Entendendo-se que a decisão “é obscura quando contém algum passo cujo sentido
seja ininteligível; é ambígua quando alguma passagem se preste a interpretações
diferentes. Num caso não se sabe o que o juiz quis dizer; no outro hesita-se
entre dois sentidos diferentes e porventura opostos. É evidente que, em última
análise, a ambiguidade é uma forma especial de obscuridade. Se determinado passo
da sentença é susceptível de duas interpretações diversas, não se sabe, ao
certo, qual o pensamento do juiz” – in “Código Processo Civil Anotado”, Vol. V,
pág.151.
Ora, o douto Acórdão detecta a norma cuja inconstitucionalidade é requerida,
considerando, no entanto, não se encontrar expressa qual a norma constitucional
em razão da qual a inconstitucionalidade é requerida.
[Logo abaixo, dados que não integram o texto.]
(* ===== verification/StakingSetExamples.v ===== *)
(** The theorems about the validator set on a concrete history: messages,
    the end of an epoch, a validator that leaves and is replaced, a jailing
    and an export. *)
From S2P Require Import Prelude.
From S2P Require Import Interfaces.
From S2P Require Import Sums.
From S2P Require Import Effects.
From S2P Require Import StakingTypes.
From S2P Require Import StakingKeys.
From S2P Require Import StakingState.
From S2P Require Import StakingKeeper.
From S2P Require Import StakingVals.
From S2P Require Import StakingHandler.
From S2P Require Import StakingAcct.
From S2P Require Import StakingView.
From S2P Require Import StakingSet.
From S2P Require Import StakingVotes.
From S2P Require Import StakingElect.
From S2P Require Import StakingBlock.
From S2P Require Import StakingReach.
From S2P Require Import StakingInvariants.
From S2P Require Import StakingGenesis.
From S2P Require Import StakingExamples.
Import StakingTypes StakingKeys StakingState StakingKeeper StakingVals StakingHandler StakingAcct StakingView.
Import StakingSet StakingVotes StakingElect StakingBlock StakingReach StakingInvariants StakingGenesis StakingExamples.
Local Open Scope Z_scope.

Module StakingSetExamples.

#[export] Instance demo_power_laws : StakingPowerLaws.
Proof.
  split.
  - intros x. cbn [Dec_Int64 demo_sdk]. pose proof (Z.mod_pos_bound (Z.quot x OneDec + 2 ^ 63) (2 ^ 64) ltac:(done)). lia.
  - intros x w Hx Hw. cbn [Dec_Mul demo_sdk]. unfold dec_mul. assert (0 < OneDec) as H1 by done.
    assert (x * OneDec <= x * w) as Hle by nia. destruct (Z.eq_dec x 0) as [->|Hn]; [done|].
    rewrite (Z.sgn_pos (x * w)), Z.mul_1_l, Z.abs_eq by nia. by apply round_half_even_ge.
  - by intros n x [= ->].
Qed.

Abbreviation moves := (StakingReach.moves (W := ledger) key_type None).
Abbreviation reachable := (StakingReach.reachable (W := ledger) key_type None).

(** ** The history *)

Lemma no_tables : set_ok genesis.
Proof.
  assert (forall (P : Validator -> Prop) a, (exists v, (∅ : gmap Address Validator) !! a = Some v /\ P v) <-> False) as Hno.
  { intros P a. split; [|done]. intros (v & Hv & _). by rewrite lookup_empty in Hv. }
  split; [split|split| |]; cbn; try done.
  - intros c a. by rewrite Hno, lookup_empty.
  - intros k a. by rewrite Hno, lookup_empty.
  - intros a. rewrite Hno, lookup_empty. split; [by intros []|done].
  - split; [|done]. intros t a. unfold slice. rewrite lookup_empty, Hno. apply elem_of_nil.
  - by intros a ?%elem_of_nil.
Qed.
Lemma genesis_in_order : in_order genesis.
Proof. destruct genesis_ok as [Hwf Hok]. split; [done|done|exact no_tables|]. split; [split|]; done. Qed.

Lemma run_msgs_moves b l : late b -> forall s0 s s' ups, Forall msg_fine l -> moves s0 ups s -> run_msgs b l s = Some s' -> moves s0 ups s'.
Proof.
  intros Hb. induction l as [|m l IH]; intros s0 s s' ups Hl Hm Hr; cbn [run_msgs] in Hr; [by injection Hr as <-|].
  apply Forall_cons in Hl as [Hf Hl]. destruct (handle b m s) as [[s1 [u|]]|] eqn:Hs; try done.
  apply (IH s0 s1); [done| |done]. rewrite <- (app_nil_r ups). apply (moves_step _ _ s0 ups s [] s1); [done|].
  by apply (move_message _ _ s b m u).
Qed.
Lemma after_moves b l s0 s ups : late b -> Forall msg_fine l -> all_accepted b l s = true -> moves s0 ups s -> moves s0 ups (after b l s).
Proof.
  unfold all_accepted, after. intros Hb Hl Hr Hm. destruct (run_msgs b l s) as [s'|] eqn:E; [|done]. by apply (run_msgs_moves b l Hb s0 s).
Qed.
Definition end_of (b : Block) (s : Stk ledger) : Stk ledger := match EndBlocker b s with Ret (s', _) => s' | Panic _ => s end.
Definition told (b : Block) (s : Stk ledger) : list ValidatorUpdate := match EndBlocker b s with Ret (_, inl ups) => ups | _ => [] end.
Lemma end_moves b s0 s ups : ends_well b s = true -> moves s0 ups s -> moves s0 (ups ++ told b s) (end_of b s).
Proof.
  intros Hw Hm. apply (moves_step _ _ s0 ups s (told b s) (end_of b s)); [done|]. apply (move_end_block _ _ s b).
  unfold ends_well, end_of, told, runs in *. by destruct (EndBlocker b s) as [[s' [ups'|]]|].
Qed.

(** The messages of the example in a block that weighs votes, the end of the
    epoch, and validator 1 leaves. *)
Definition voted_state : Stk ledger := after (block 60) demo_msgs genesis.
Definition elected_state : Stk ledger := end_of (block 276) voted_state.
Definition leaving_state : Stk ledger := after (block 277) [DestroyValidator 1%N] elected_state.
Definition replaced_state : Stk ledger := end_of (block 277) leaving_state.

Lemma late_block n : 52 <= n < 2 ^ 40 -> late (block n).
Proof.
  intros Hn. unfold late, Unix, block. cbn [BlockTime]. rewrite Z.div_mul by done.
  assert (blockTimestampEpoch + n * secondsPerWeek - blockTimestampEpoch = n * secondsPerWeek) as -> by lia. rewrite Z.quot_mul by done. lia.
Qed.

Lemma demo_msgs_fine : Forall msg_fine demo_msgs.
Proof.
  unfold demo_msgs. repeat (apply Forall_cons; split); [..|by apply Forall_nil]; cbn [msg_fine demo_validator]; try done.
  apply (bool_decide_unpack _). vm_compute. done.
Qed.

Lemma voted_moves : moves genesis [] voted_state.
Proof. apply after_moves; [by apply late_block|exact demo_msgs_fine|by vm_compute|constructor]. Qed.
Definition first_updates : list ValidatorUpdate := told (block 276) voted_state.
Definition all_updates : list ValidatorUpdate := first_updates ++ told (block 277) leaving_state.
Lemma elected_moves : moves genesis first_updates elected_state.
Proof. apply (end_moves (block 276) genesis voted_state []); [by vm_compute|exact voted_moves]. Qed.
Lemma leaving_moves : moves genesis first_updates leaving_state.
Proof. apply after_moves; [by apply late_block|by apply Forall_cons|by vm_compute|exact elected_moves]. Qed.
Lemma replaced_moves : moves genesis all_updates replaced_state.
Proof. apply (end_moves (block 277) genesis leaving_state first_updates); [by vm_compute|exact leaving_moves]. Qed.

(** Both validators are elected with the weight of the proxy's votes; then
    the one that left is out. *)
Example the_set : map_to_list (lastPowers elected_state) = map_to_list (lastPowers leaving_state) /\
  size (lastPowers elected_state) = 2%nat /\ size (lastPowers replaced_state) = 1%nat /\
  length first_updates = 2%nat /\ map up_Power (told (block 277) leaving_state) = [0].
Proof. split_and!; vm_compute; reflexivity. Qed.

Lemma reached ups s : moves genesis ups s -> reachable s.
Proof. intros Hm. exists genesis, ups. split; [exact Hm|exact genesis_in_order]. Qed.

(** ** The theorems on this history *)

(** Without hooks nothing can panic. *)
Lemma no_hook_panics p : ~ hook_panic (W := ledger) p.
Proof. by intros []. Qed.

Lemma EndBlocker_returns_witness : exists s' ups, EndBlocker (block 277) leaving_state = Ret (s', inl ups) /\ in_order s'.
Proof.
  pose proof (EndBlocker_returns key_type None leaving_state (block 277) (reached _ _ leaving_moves)) as Hr.
  destruct (EndBlocker (block 277) leaving_state) as [[s' [ups|e]]|p]; [by exists s', ups|done|by destruct (no_hook_panics p)].
Defined.

Lemma validator_set_updates_witness :
  (exists s' ups, ApplyAndReturnValidatorSetUpdates (block 276) voted_state = Ret (s', inl ups) /\ set_elected (block 276) voted_state ups s') /\
  elected voted_state (seats (block 276) voted_state) ≠ [].
Proof.
  split; [|vm_compute; congruence].
  pose proof (validator_set_updates key_type None voted_state (block 276) (reached _ _ voted_moves)) as [Hr _].
  destruct (ApplyAndReturnValidatorSetUpdates (block 276) voted_state) as [[s' [ups|e]]|p]; [by exists s', ups|done|by destruct (no_hook_panics p)].
Defined.

Lemma engine_knows_nothing : engine_is ∅ genesis.
Proof. intros k p. rewrite lookup_empty. split; [done|]. by intros (a & v & Hv & _). Qed.
Lemma engine_follows_updates_witness : engine_is (apply_updates ∅ all_updates) replaced_state.
Proof. exact (engine_follows_updates key_type None genesis all_updates replaced_state ∅ replaced_moves genesis_in_order engine_knows_nothing). Defined.

Lemma staking_invariants_hold_witness : Forall (fun x : string * _ => x.2 replaced_state = Ret false) RegisterInvariantsCustom.
Proof.
  apply Forall_forall. intros [route invariant].
  exact (staking_invariants_hold key_type None replaced_state (reached _ _ replaced_moves) route invariant).
Defined.
(** The invariants can break: a stake that is nowhere. *)
Example broken_invariant : ModuleAccountInvariantsCustom (replaced_state <| delegators := ∅ |>) = true.
Proof. vm_compute. reflexivity. Qed.

(** *** Export and import *)

#[export] Instance demo_codec : ConsKeyCodec := {
  Bech32PrefixConsPub := "faxvalconspub";
  ConvertAndEncode _ bz := Some (String.string_of_list_byte bz);
  GetFromBech32 str _ := Some (String.list_byte_of_string str);
  PubKeyFromBytes bz := Some bz;
}.
#[export] Instance demo_codec_laws : ConsKeyCodecLaws.
Proof. intros prefix bz str [= <-]. cbn. by rewrite String.list_byte_of_string_of_list_byte. Qed.

(** The coins of a pool. *)
Definition pool_coins (w : ledger) (name : string) : list SysCoin :=
  omap (fun '((n, d), x) => if bool_decide (n = name /\ x ≠ 0) then Some (d, x) else None) (map_to_list (led_pools w)).
#[export] Instance demo_coins : ModuleCoins ledger := {
  module_coins w name := Some (pool_coins w name);
  ToCoins c := if c.2 =? 0 then [] else [c];
  SysCoins_IsZero := forallb (fun c => c.2 =? 0);
  SysCoins_IsEqual l l' := Ret (bool_decide (l = l'));
  ValidatorUpdateDelay := 1;
}.
Lemma elem_of_pool_coins w name d x : (d, x) ∈ pool_coins w name <-> led_pools w !! (name, d) = Some x /\ x ≠ 0.
Proof.
  unfold pool_coins. rewrite list_elem_of_omap. split.
  - intros ([[n d'] y] & Hin & He). case_bool_decide as Hc; [|done]. injection He as -> ->. destruct Hc as [-> Hn].
    split; [by apply elem_of_map_to_list|done].
  - intros [Hl Hn]. exists (name, d, x). split; [by apply elem_of_map_to_list|]. by rewrite bool_decide_eq_true_2.
Qed.
#[export] Instance demo_coins_laws : ModuleCoinsLaws ledger.
Proof.
  split.
  - intros w name l [= <-]. split.
    + unfold pool_coins. assert (NoDup (map_to_list (led_pools w))) as Hnd by apply NoDup_map_to_list.
      pose proof (NoDup_fst_map_to_list (led_pools w)) as Hf. revert Hf. generalize (map_to_list (led_pools w)) as m. clear.
      induction m as [|[[n d] x] m IH]; intros Hf; [constructor|]. apply NoDup_cons in Hf as [Hn Hf]. cbn.
      case_bool_decide as Hc; [|by apply IH]. constructor; [|by apply IH].
      intros ([[n' d'] x'] & Hin & He)%list_elem_of_omap. case_bool_decide as Hc'; [|done]. injection He as -> ->. destruct Hc as [-> _], Hc' as [-> _].
      apply Hn, list_elem_of_fmap. by exists (name, d, x).
    + intros d x. rewrite elem_of_pool_coins. cbn. unfold bal. destruct (led_pools w !! (name, d)) as [y|]; cbn; naive_solver.
  - done.
  - intros d x Hx. cbn. rewrite (proj2 (Z.eqb_neq _ _) Hx). by rewrite bool_decide_eq_true_2.
Qed.

Lemma all_encodable (s : Stk ledger) a v : validators s !! a = Some v -> encodable v.
Proof. intros _. split; [by eexists|done]. Qed.
(** Only the bond denomination was ever in the pools. *)
Definition only_fax (w : ledger) : bool := forallb (fun kx => bool_decide (kx.1.2 = DefaultBondDenom)) (map_to_list (led_pools w)).
Lemma only_fax_pools (s : Stk ledger) : only_fax (world s) = true -> pools_match s (world s).
Proof.
  intros Ho. split; [by intros d|]. intros name _. split; [by eexists|]. intros d Hd. cbn. unfold bal.
  destruct (led_pools (world s) !! (name, d)) as [x|] eqn:Hl; [|done]. exfalso. apply Hd. unfold only_fax in Ho. rewrite forallb_forall in Ho.
  specialize (Ho (name, d, x)). apply bool_decide_eq_true_1 in Ho; [done|]. by apply list_elem_of_In, elem_of_map_to_list.
Qed.
Lemma replaced_pools : pools_match replaced_state (world replaced_state).
Proof. apply only_fax_pools. vm_compute. reflexivity. Qed.

Lemma staking_genesis_restores_witness : exists data s', ExportGenesis (block 277) replaced_state = Ret data /\
  runs (InitGenesis (block 300) data) (empty_store demo_params (world replaced_state)) (last_updates replaced_state) s' /\
  restored (block 277) (world replaced_state) replaced_state s' /\ GetEpoch s' = DefaultEpoch.
Proof.
  exact (staking_genesis_restores key_type None replaced_state (block 277) (block 300) demo_params (world replaced_state)
    (reached _ _ replaced_moves) (all_encodable replaced_state) replaced_pools).
Defined.

(** Validator 2 is jailed while it has a seat: the export is refused. *)
Definition jailed (c : Address) (s : Stk ledger) : Stk ledger := match Jail c s with Ret (s', _) => s' | Panic _ => s end.
Definition can_jail (c : Address) (s : Stk ledger) : bool :=
  match GetValidatorByConsAddr c s, Jail c s with Some v, Ret (_, inl _) => negb (MinSelfDelegation v =? 0) | _, _ => false end.
Lemma jail_moves c s0 ups s : can_jail c s = true -> moves s0 ups s -> moves s0 ups (jailed c s).
Proof.
  intros Hc Hm. rewrite <- (app_nil_r ups). apply (moves_step _ _ s0 ups s [] (jailed c s) Hm). unfold can_jail, jailed in *.
  destruct (GetValidatorByConsAddr c s) as [v|] eqn:Hv; [|done]. destruct (Jail c s) as [[s' [u|]]|] eqn:Hj; [|done..].
  apply (move_jail _ _ s c v u); [done| |exact Hj]. intros Hz. by rewrite Hz in Hc.
Qed.
Definition validator_2 : Address := BytesToAddress (Address_Bytes 2%N).
Definition jailed_state : Stk ledger := jailed validator_2 elected_state.
Lemma jailed_moves : moves genesis first_updates jailed_state.
Proof. apply jail_moves; [vm_compute; reflexivity|exact elected_moves]. Qed.

Definition refused (b : Block) (e : genesis_error) (s : Stk ledger) : bool :=
  match ExportGenesis b s with Ret data => bool_decide (ValidateGenesis data = Some e) | Panic _ => false end.
Lemma refused_data b e s : refused b e s = true -> exists data, ExportGenesis b s = Ret data /\ ValidateGenesis data = Some e.
Proof.
  unfold refused. destruct (ExportGenesis b s) as [data|]; [|done]. intros Hd%bool_decide_eq_true_1. by exists data.
Qed.
Lemma exported_genesis_checks_witness : exists data, ExportGenesis (block 277) jailed_state = Ret data /\ ValidateGenesis data = Some (BondedAndJailed "v") /\
  ~ ((forall a v, validators jailed_state !! a = Some v -> ~ (Jailed v = true /\ Status v = Bonded) /\ DelegatorShares v ≠ 0) /\
     Params_Validate (GetParams (block 277) jailed_state) = None).
Proof.
  assert (refused (block 277) (BondedAndJailed "v") jailed_state = true) as Hx by (vm_compute; reflexivity).
  destruct (refused_data _ _ _ Hx) as (data & Hd & Hv). exists data. split; [exact Hd|]. split; [exact Hv|].
  pose proof (exported_genesis_checks key_type None jailed_state (block 277) data (reached _ _ jailed_moves) (all_encodable jailed_state) Hd) as Hiff.
  intros Hc. apply Hiff in Hc. rewrite Hv in Hc. discriminate Hc.
Defined.

End StakingSetExamples.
E conclui pela improcedência do presente recurso, considerando que não há lugar
a aperfeiçoamento do requerimento de recurso.
Nos termos do disposto no art.° 6° da Lei do Tribunal Constitucional (LTC),
constante da Lei 28/82 de 15 de Novembro, compete ao Tribunal Constitucional
apreciar a inconstitucionalidade e ilegalidade nos termos do art.° 277° da
Constituição da República Portuguesa (CRP), que determina que são
inconstitucionais as normas que infrinjam o disposto na CRP ou nos princípios
nela consignados.
Facilmente se depreende e verifica estarmos perante uma decisão
inconstitucional, por, na aplicação das regras jurídicas que, quando analisadas
isoladamente nenhum problema de inconstitucionalidade levantam, na sua aplicação
ao caso concreto, conduzem á inconstitucionalidade da decisão.
Fundamenta o Ilustre Tribunal a inadmissibilidade do recurso por não
justificarem os Recorrentes a norma constitucional em razão da qual é a
inconstitucionalidade questionada.
Ora, estabelece a LCT, nomeadamente no seu art.° 51° n.° 3, que a falta,
insuficiência ou manifesta obscuridade do requerimento de recurso, determina que
seja o Requerente notificado para suprir as suas deficiências, só existindo não
admissão do mesmo quando formulado por pessoa ou entidade sem legitimidade,
quando for extemporâneo ou quando as deficiências não forem supridas.
O requerimento foi apresentado em tempo, e as partes são as legítimas.
Considerando eventuais deficiências ou obscuridades do mesmo, deve ser o
Recorrente ser convidado a supri-las.
Tudo isto, factos que o Ilustre Tribunal certamente esclarecerá, ou rectificará,
convidando o Recorrente ao aperfeiçoamento do seu requerimento, conforme é de
Direito e de Justiça.
Em 1 de Fevereiro de 2008, foi pela relatora proferido o seguinte despacho:
1. Nos autos de fiscalização concreta da constitucionalidade supra
identificados, em que é recorrente A., foi, em 8 de Outubro de 2007, proferida
decisão sumária com os seguintes fundamentos (fls. 628 e segs.).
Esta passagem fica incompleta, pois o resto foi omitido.